Sono quei buchi sulle mura dei palazzi di Sarajevo, città simbolo della guerra Serbo-Bosniaca, città assediata per 3 anni sotto il fuoco dei cecchini che dalle montagne e dagli scheletri dei palazzi, tenevano sotto mira e sotto scacco una intera popolazione che non aveva alcuna possibilità di movimento, Sarajevo, città che ancora oggi porta i segni delle sue ferite, ferite inferte dalle granate, dai calibri 50, 7,62, 9 parabellum, che segnano uno dei percorsi che Antonella Raio con la sua sensibilità trasforma in costellazioni. Antonella è riuscita a leggere quello che la popolazione civile di Sarajevo ogni mattina, di ogni giorno dell’occupazione scriveva nell’agenda della propria esistenza, la voglia di normalità, il superamento di una sporca guerra che aveva portato a denunciare, ferire e ammazzare il proprio vicino di casa con il quale si era, fino al giorno prima, condiviso il pane e l’olio che in casa si era dimenticato di comprare.
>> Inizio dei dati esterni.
(* ===== verification/FramingFacts.v ===== *)
(** * What frames carry

    Reading is shown to be exact on both sides: bytes that arrive in time are the
    ones that are read, and whatever is read was in the feed.  A session of
    [reader_recv] then delivers what a writer of the same key has sent, and only
    that, in order and at most once. *)

From Stdlib Require Import Strings.String.
From S2P Require Import Prelude Bytes Codec Hash Transaction Block Wire FeeCost PeerRegistry Reader Framing.
#[local] Open Scope Z_scope.
#[local] Open Scope list_scope.

(** ** Tags *)

Lemma lxor_bytes a b : Z.lxor (byte_Z a) (byte_Z b) = 0 <-> a = b.
Proof. rewrite Z.lxor_eq_0_iff. split; [apply byte_Z_inj|by intros ->]. Qed.
Lemma tag_fold xs d : 0 <= d -> fold_left (fun diff '(a, b) => Z.lor diff (Z.lxor (byte_Z a) (byte_Z b))) xs d = 0 <-> d = 0 /\ Forall (fun ab => fst ab = snd ab) xs.
Proof.
  revert d. induction xs as [|[a b] xs IH]; intros d Hd; cbn [fold_left]; [split; [by intros ->|by intros [-> _]]|].
  assert (0 <= Z.lxor (byte_Z a) (byte_Z b)) by (apply Z.lxor_nonneg; pose proof (byte_Z_range a); pose proof (byte_Z_range b); lia).
  rewrite IH by (apply Z.lor_nonneg; lia). rewrite Z.lor_eq_0_iff, lxor_bytes, Forall_cons. cbn [fst snd]. tauto.
Qed.
Lemma zip_equal (a b : bytes) : length a = length b -> Forall (fun ab => fst ab = snd ab) (zip a b) <-> a = b.
Proof.
  revert b. induction a as [|x a IH]; intros [|y b] Hl; try discriminate Hl; cbn; [done|]. injection Hl as Hl.
  rewrite Forall_cons, IH by done. cbn. split; [intros [-> ->]|intros [= -> ->]]; done.
Qed.

Section Tags.
Context `{Hmac} `{!HmacWidth}.
Lemma frame_hmac_length k c f : length (compute_frame_hmac k c f) = HMAC_TAG_SIZE.
Proof. unfold compute_frame_hmac. rewrite length_take. pose proof (hmac_width k (le_bytes 8 c ++ f)) as Hw. unfold len in Hw. unfold HMAC_TAG_SIZE. lia. Qed.
(** The comparison of all bytes at once is equality. *)
Lemma verify_frame_hmac_spec k c f tag : length tag = HMAC_TAG_SIZE -> verify_frame_hmac k c f tag = true <-> tag = compute_frame_hmac k c f.
Proof.
  intros Ht. unfold verify_frame_hmac. rewrite Z.eqb_eq, tag_fold by done. rewrite zip_equal by (by rewrite frame_hmac_length).
  split; [by intros [_ ->]|by intros ->].
Qed.
End Tags.

(** ** Bytes that come in time *)

(** The pieces are these bytes, all readable by [e]. *)
Definition delivers (e : Z) : list (Z * piece) -> bytes -> Prop := Forall2 (fun p b => snd p = PByte b /\ fst p <= e).

(** [f] once [rest] is what is left at the time [now], by [e] at the latest. *)
Definition reads_to {A} (c : io A) (e : Z) (f : Feed) (a : A) (rest : list (Z * piece)) : Prop :=
  exists f', c f = (Got a, f') /\ clock f <= clock f' <= e /\ pieces f' = rest.

Lemma reads_to_bind {A B} (c : io A) (k : A -> io B) e f a b mid rest :
  reads_to c e f a mid -> (forall f', clock f <= clock f' <= e -> pieces f' = mid -> reads_to (k a) e f' b rest) -> reads_to (c ≫= k) e f b rest.
Proof.
  intros (f1 & E1 & Hc1 & Hp1) Hk. destruct (Hk f1 Hc1 Hp1) as (f2 & E2 & Hc2 & Hp2).
  exists f2. unfold mbind, io_bind. rewrite E1. split_and!; [done|lia|lia|done].
Qed.
Lemma reads_to_ret {A} (a : A) e f rest : clock f <= e -> pieces f = rest -> reads_to (mret a) e f a rest.
Proof. intros Hc Hp. exists f. split_and!; [done|lia|done|done]. Qed.

Lemma read_u8_to d e f t b rest : clock f <= e -> e <= d -> pieces f = (t, PByte b) :: rest -> t <= e -> reads_to (read_u8 d) e f b rest.
Proof.
  intros Hc Hd Hp Ht. eexists. unfold read_u8, wait. rewrite Hp. rewrite (proj2 (Z.ltb_ge _ _)) by lia. split; [done|]. cbn. split; [lia|done].
Qed.
Lemma read_exact_to d e f n ps bs rest : delivers e ps bs -> clock f <= e -> e <= d -> pieces f = ps ++ rest -> length bs = n ->
  reads_to (read_exact n d) e f bs rest.
Proof.
  intros Hd Hc He Hp <-. revert f Hc Hp. induction Hd as [|[t p] b ps bs [Hb Ht] _ IH]; intros f Hc Hp; cbn [length read_exact].
  - by apply reads_to_ret.
  - cbn in Hb, Ht. subst p. eapply reads_to_bind; [by eapply read_u8_to|]. intros f1 Hc1 Hp1.
    eapply reads_to_bind; [apply IH; [lia|exact Hp1]|]. intros f2 Hc2 Hp2. apply reads_to_ret; [lia|done].
Qed.
Lemma read_u32_to d e f ps n rest : delivers e ps (le_bytes 4 n) -> clock f <= e -> e <= d -> pieces f = ps ++ rest -> in_u32 n ->
  reads_to (read_u32_le d) e f n rest.
Proof.
  intros Hd Hc He Hp Hn. unfold read_u32_le. assert (length (le_bytes 4 n) = 4%nat) as Hl by (pose proof (len_le_bytes 4 n); unfold len in *; lia).
  eapply reads_to_bind; [by eapply read_exact_to|]. intros f1 Hc1 Hp1. rewrite le_val_bytes by (unfold in_u32, U32_MAX in Hn; simpl; lia).
  apply reads_to_ret; [lia|done].
Qed.
Lemma advance_to n e f : clock f <= e -> reads_to (advance n) e f tt (pieces f).
Proof. intros Hc. eexists. split; [done|]. cbn. split; [lia|done]. Qed.

Lemma delivers_app e ps bs1 bs2 : delivers e ps (bs1 ++ bs2) -> exists ps1 ps2, ps = ps1 ++ ps2 /\ delivers e ps1 bs1 /\ delivers e ps2 bs2.
Proof. intros (ps1 & ps2 & H1 & H2 & ->)%Forall2_app_inv_r. by exists ps1, ps2. Qed.
Lemma delivers_le e e' ps bs : delivers e ps bs -> e <= e' -> delivers e' ps bs.
Proof. intros Hd He. eapply Forall2_impl; [exact Hd|]. intros p b [? ?]. split; [done|lia]. Qed.

(** A timeout that leaves enough time does not change what is read. *)
Lemma timeout_to {A} dur (c : Z -> io A) d e f a rest :
  (forall d', e <= d' -> reads_to (c d') e f a rest) -> e <= clock f + dur -> e <= d -> reads_to (timeout dur c d) e f (Some a) rest.
Proof.
  intros Hc Hdur Hd. destruct (Hc (Z.min (clock f + dur) d)) as (f' & E & Hf'); [lia|]. exists f'. unfold timeout. by rewrite E.
Qed.

Lemma chunks_to fuel report d e acc remaining f ps bs rest :
  delivers e ps bs -> len bs = remaining -> remaining <= Z.of_nat fuel * READ_CHUNK_SIZE -> clock f <= e -> e <= d -> e <= clock f + CHUNK_READ_TIMEOUT ->
  pieces f = ps ++ rest -> reads_to (chunks fuel remaining report d acc) e f (acc ++ bs) rest.
Proof.
  revert acc remaining f ps bs. induction fuel as [|fuel IH]; intros acc remaining f ps bs Hd Hlen Hfuel Hc He Hch Hp; cbn [chunks].
  - assert (bs = []) as -> by (apply len_0; pose proof (len_nonneg bs); lia). inversion Hd; subst. rewrite app_nil_r. by apply reads_to_ret.
  - destruct (Z.ltb_spec 0 remaining) as [Hr|Hr].
    + destruct (split_len bs (Z.min remaining READ_CHUNK_SIZE)) as (b1 & b2 & -> & Hb1); [unfold READ_CHUNK_SIZE; lia|].
      apply delivers_app in Hd as (p1 & p2 & -> & Hd1 & Hd2). rewrite <- app_assoc in Hp. rewrite len_app in Hlen.
      eapply reads_to_bind.
      { apply timeout_to; [intros d' Hd'; eapply read_exact_to; [exact Hd1|done|done|exact Hp|unfold len in Hb1; lia]|done|done]. }
      intros f1 Hc1 Hp1. cbn. apply (reads_to_bind _ _ e f1 tt _ (p2 ++ rest)).
      { destruct report; [rewrite <- Hp1; apply advance_to; lia|apply reads_to_ret; [lia|done]]. }
      intros f2 Hc2 Hp2. rewrite (app_assoc acc). apply (IH _ _ _ p2); [done|lia|unfold READ_CHUNK_SIZE in *; lia|lia|done|lia|done].
    + assert (bs = []) as -> by (apply len_0; pose proof (len_nonneg bs); lia). inversion Hd; subst. rewrite app_nil_r. by apply reads_to_ret.
Qed.
Lemma read_payload_to report d e f ps bs rest :
  delivers e ps bs -> clock f <= e -> e <= d -> e <= clock f + CHUNK_READ_TIMEOUT -> pieces f = ps ++ rest ->
  reads_to (if len bs <=? EAGER_ALLOC_LIMIT then read_exact (Z.to_nat (len bs)) d else read_payload_chunked (len bs) report d) e f bs rest.
Proof.
  intros Hd Hc He Hch Hp. destruct (_ <=? _).
  - eapply read_exact_to; [done..|]. by rewrite to_nat_len.
  - unfold read_payload_chunked. rewrite <- (app_nil_l bs) at 3. eapply chunks_to; [done|done| |done..].
    pose proof (len_nonneg bs). unfold READ_CHUNK_SIZE. pose proof (Z.div_mod (len bs) 32768 ltac:(lia)). pose proof (Z.mod_pos_bound (len bs) 32768 ltac:(lia)).
    assert (0 <= len bs / 32768) by (apply Z.div_pos; lia). rewrite Z2Nat.id by lia. lia.
Qed.

(** ** One frame *)

Section Frame.
Context `{Hmac} `{!HmacWidth}.

(** What the size table asks of blocks and transactions. *)
Definition fits (m : Message) : Prop := forall t p, message_payload m = Ok (t, p) -> len p <= max_payload t true.
Definition sendable (m : Message) : Prop := Message_wf m /\ fits m.
(** A frame on the wire. *)
Definition framed (key : bytes) (counter : Z) (frame : bytes) : bytes := le_bytes 8 counter ++ frame ++ compute_frame_hmac key counter frame.

Lemma sendable_frame m : sendable m -> exists t p, Message_serialize m = Ok (t :: le_bytes 4 (len p) ++ p) /\ len p <= MAX_MESSAGE_SIZE /\
  len p <= max_payload t true /\ Message_deserialize (t :: le_bytes 4 (len p) ++ p) = Ok (m, 5 + len p).
Proof.
  intros [Hwf Hfit]. destruct (proj1 message_codec_correct m Hwf) as (b & Eb & Hd). destruct Hwf as [Hparts Hmax].
  destruct (payload_encodes m Hparts) as (t & p & Ep & _). pose proof Eb as Eb'. unfold Message_serialize in Eb. rewrite Ep in Eb. injection Eb as <-.
  exists t, p. specialize (Hd []). rewrite app_nil_r in Hd. rewrite Hd. split_and!; [done|by eapply Hmax|by eapply Hfit|]. f_equal. f_equal. len_lia.
Qed.

Lemma read_message_to key c m t p d e f ps rest grants :
  Message_deserialize (t :: le_bytes 4 (len p) ++ p) = Ok (m, 5 + len p) -> len p <= MAX_MESSAGE_SIZE -> len p <= max_payload t true ->
  (forall n, from_option (fun g => negb (g n)) false grants = false) ->
  delivers e ps ((t :: le_bytes 4 (len p) ++ p) ++ compute_frame_hmac key c (t :: le_bytes 4 (len p) ++ p)) ->
  clock f <= e -> e <= d -> e <= clock f + CHUNK_READ_TIMEOUT -> pieces f = ps ++ rest ->
  reads_to (read_message true key c true grants d) e f m rest.
Proof.
  intros Hm Hmax Hfit Hg Hd Hc He Hch Hp. set (tag := compute_frame_hmac key c _) in *. rewrite <- app_comm_cons, <- app_assoc in Hd.
  change (t :: le_bytes 4 (len p) ++ p ++ tag) with ([t] ++ le_bytes 4 (len p) ++ p ++ tag) in Hd.
  apply delivers_app in Hd as (p1 & q1 & -> & Hd1 & Hd). apply delivers_app in Hd as (p2 & q2 & -> & Hd2 & Hd).
  apply delivers_app in Hd as (p3 & p4 & -> & Hd3 & Hd4). rewrite <- !app_assoc in Hp.
  inversion Hd1 as [|[t0 q] ? ? ? [Hq Ht0] Hnil]; subst. inversion Hnil; subst. cbn in Hq, Ht0. subst q.
  eapply reads_to_bind; [by eapply read_u8_to|]. intros f1 Hc1 Hp1.
  eapply reads_to_bind; [eapply read_u32_to; [exact Hd2|lia|lia|exact Hp1|]|].
  { pose proof (len_nonneg p). unfold in_u32, U32_MAX, MAX_MESSAGE_SIZE in *. lia. }
  intros f2 Hc2 Hp2. cbn beta. rewrite !(proj2 (Z.ltb_ge _ _)) by lia. rewrite Hg.
  eapply reads_to_bind; [eapply read_payload_to; [exact Hd3|lia|lia|lia|exact Hp2]|]. intros f3 Hc3 Hp3.
  eapply reads_to_bind; [eapply read_exact_to; [exact Hd4|lia|lia|exact Hp3|apply frame_hmac_length]|]. intros f4 Hc4 Hp4.
  cbv beta zeta. rewrite (proj2 (verify_frame_hmac_spec key c _ tag (frame_hmac_length _ _ _))) by done. cbn [negb]. rewrite Hm.
  apply reads_to_ret; [lia|done].
Qed.
End Frame.

(** ** The size table *)

Lemma len_concat {A} (enc : A -> bytes) (xs : list A) size : (forall x, x ∈ xs -> len (enc x) = size) -> len (concat (map enc xs)) = len xs * size.
Proof.
  induction xs as [|x xs IH]; intros Hs; [done|]. cbn [map concat]. rewrite len_app, len_cons, (Hs x), IH by set_solver. lia.
Qed.
(** The size table admits every well-formed message, and blocks and transactions
    within the limits of consensus. *)
Lemma wf_sendable m : Message_wf m ->
  match m with
  | MNewBlock b | MBlockResponse b => forall p, Block_serialize b = Ok p -> len p <= MAX_BLOCK_SIZE
  | MNewTx tx => forall p, Transaction_serialize tx = Ok p -> len p <= MAX_TX_SIZE
  | _ => True
  end -> sendable m.
Proof.
  intros Hwf Hsize. split; [done|]. intros t p Ep. destruct Hwf as [Hparts _].
  assert (forall hs : list Hash256, Forall hash_wf hs -> len hs <= MAX_GETBLOCKS_ITEMS -> len (serialize_hash_list hs) <= 4 + MAX_GETBLOCKS_ITEMS * 32) as Hlist.
  { intros hs Hh Hn. unfold serialize_hash_list. pose proof (len_concat (fun h => h) hs 32 (proj1 (Forall_forall _ _) Hh)) as Hc.
    rewrite map_id in Hc. rewrite len_app, Hc, len_le_bytes. lia. }
  destruct m as [h|a| | |b|hs|b| |tr|hs|tx|g|hs| |es]; cbn [message_payload parts_wf] in *.
  1:{ injection Ep as <- <-. destruct Hparts as (_ & ? & _ & ? & ? & ? & ? & ? & ?). unfold serialize_hello, hash_wf in *. unfold max_payload, HELLO_V4_PAYLOAD_SIZE. cbn. len_lia. }
  all: try (injection Ep as <- <-); try (by vm_compute).
  - cbn. lia.
  - destruct (Block_serialize b) as [q|] eqn:Eb; [|done]. injection Ep as <- <-. by apply Hsize.
  - destruct Hparts. by apply Hlist.
  - destruct (Block_serialize b) as [q|] eqn:Eb; [|done]. injection Ep as <- <-. by apply Hsize.
  - destruct Hparts as (_ & ? & ?). unfold serialize_tip_response, hash_wf in *. cbn. len_lia.
  - destruct Hparts. by apply Hlist.
  - destruct (Transaction_serialize tx) as [q|] eqn:Et; [|done]. injection Ep as <- <-. by apply Hsize.
  - unfold serialize_headers. destruct Hparts as [Hh Hn]. cbn [max_payload MSG_HEADERS].
    rewrite len_app, (len_concat _ _ HEADER_SIZE), len_le_bytes by (intros x Hx; apply len_header; by eapply Forall_forall in Hx). unfold HEADER_SIZE. lia.
  - unfold serialize_addr_list. destruct Hparts as [Hh Hn]. cbn [max_payload MSG_ADDR]. rewrite Z.min_l, take_ge by (unfold len in *; lia).
    rewrite len_app, (len_concat _ _ 26), len_le_bytes; [unfold MAX_ADDR_ITEMS in *; lia|]. intros x Hx.
    destruct (socket_addr_codec (addr x)) as [Hl _]; [exact (proj1 (proj1 (Forall_forall _ _) Hh x Hx))|]. unfold serialize_addr_entry. len_lia.
Qed.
Una voglia di normalità che, come in tutte le guerre del mondo, mentre gli eserciti si combattono, le popolazioni civili, quelle che la guerra la subiscono, vogliono che ritorni ed esprimono questo desiderio ogni giorno con gesta che li riportano ad una vita che vorrebbe essere con tutta la sua forza “normale”. Si esce per la spesa, si cucina, si lavora, si va a scuola, si studia, ma con i sensi, quello della vista, dell’udito, dell’olfatto, sempre tesi a percepire il dolore e la morte che all’improvviso può abbattersi su di essi. Le costellazioni viste nei fori prodotti dalla pazzia umana. Antonella Raio ne ha fatto costellazioni, galassie che porteranno lontano i ricordi orrendi di quei quattro anni e da tutti gli anni terribili attraversati dai territori di guerra che l’artista napoletana visiterà in futuro per mappare le galassie lasciate dal fuoco, ma noi, speriamo, come Antonella spera, che queste galassie e queste costellazioni non siano infinite come nella meravigliosa realtà che ci propone l’universo.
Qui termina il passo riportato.